We examined effects of three structurally related pyridinium compounds, 1-methyl-4-phenylpyridinium (MPP+), paraquat, and 1-methyl-4-(4′-nitrophenyl) pyridinium (analog 1), on the energy metabolism in pheochromocytoma PC12 cells. MPP+inhibited the intracellular NADH oxidation by the mitochondrial respiratory chain, judging from the decrease of the cytosolic NAD+/NADH ratio. Paraquat enhanced the oxidation of NADH and decreased intracellular ATP more than MPP+. The inhibition of the mitochondrial respiration by MPP+was partially compensated by enhanced glycolysis, while paraquat inhibited glycolysis at the level of hexokinase probably due to the intracellular production of oxygen radicals.

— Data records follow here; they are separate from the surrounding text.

(** [VoxelSpacingResample.execute], lines 186-203. *)
Definition VoxelSpacingResample_execute : method unit :=
  input_file ← port_value "input_file";
  output_path ← port_value "output_path";
  original_spacing ← port_value "original_spacing";
  target_spacing ← port_value "target_spacing";
  try_except_Exception
    (resampled ← invoke "voxel_spacing_resample" []
       [("input_file", input_file);
        ("output_path", output_path);
        ("original_spacing", original_spacing);
        ("target_spacing", target_spacing)];
     print ("Resampling completed. Resampled image saved to " ++ format output_path))
    (log_and_reraise "Error during voxel spacing resampling: ").

(** [ApplyManualAlignment.execute], lines 236-254. *)
Definition ApplyManualAlignment_execute : method unit :=
  matrix_file_path ← port_value "matrix_file_path";
  fixed_volume_path ← port_value "fixed_volume_path";
  moving_volume_path ← port_value "moving_volume_path";
  resample_output_fixed_path ← port_value "resample_output_fixed_path";
  resample_output_moving_path ← port_value "resample_output_moving_path";
  try_except_Exception
    (invoke "apply_manual_alignment" []
       [("matrix_file_path", matrix_file_path);
        ("fixed_slice_path", fixed_volume_path);
        ("moving_slice_path", moving_volume_path);
        ("resample_output_fixed_path", resample_output_fixed_path);
        ("resample_output_moving_path", resample_output_moving_path)];;
     print "Alignment applied successfully.")
    (log_and_reraise "Error during alignment: ").

(** [LinearAlignmentTuning.execute], lines 294-315. *)
Definition LinearAlignmentTuning_execute : method unit :=
  fixed_path ← port_value "fixed_path";
  moving_path ← port_value "moving_path";
  fixed_spacing ← port_value "fixed_spacing";
  moving_spacing ← port_value "moving_spacing";
  output_matrix_file ← port_value "output_matrix_file";
  steps_value ← port_value "steps";
  let steps := or_default steps_value VNone in
  try_except_Exception
    (result ← invoke "linear_alignment_tuning" []
       [("fixed_path", fixed_path);
        ("moving_path", moving_path);
        ("fixed_spacing", fixed_spacing);
        ("moving_spacing", moving_spacing);
        ("output_matrix_file", output_matrix_file);
        ("steps", steps)];
     set_port_value "affine_matrix" result;;
     print ("Affine transformation matrix computed and saved to "
            ++ format output_matrix_file))
    (log_and_reraise "Error during linear alignment tuning: ").

(** [ConvertZarrToTiff.execute], lines 337-345. *)
Definition ConvertZarrToTiff_execute : method unit :=
  zarr_file ← port_value "zarr_file";
  tiff_file ← port_value "tiff_file";
  try_except_Exception
    (invoke "convert_zarr_to_tiff" [zarr_file; tiff_file] [];;
     print ("Converted Zarr file " ++ format zarr_file
            ++ " to TIFF file " ++ format tiff_file))
    (log_and_reraise "Error in convert_zarr_to_tiff: ").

Analog 1 moderately enhanced glycolysis, moderately increased a cytosolic ratio of NAD+/NADH, and caused only a slight decline of intracellular ATP. Paraquat was the most cytotoxic of the three compounds. Thus, the three structurally related compounds, MPP+, paraquat, and analog 1, showed different effects on the mitochondrial respiratory chain and the glycolytic pathway in PC 12 cells. Their properties found in the cells well reflected those obtained by using bovine heart submitochondrial particles.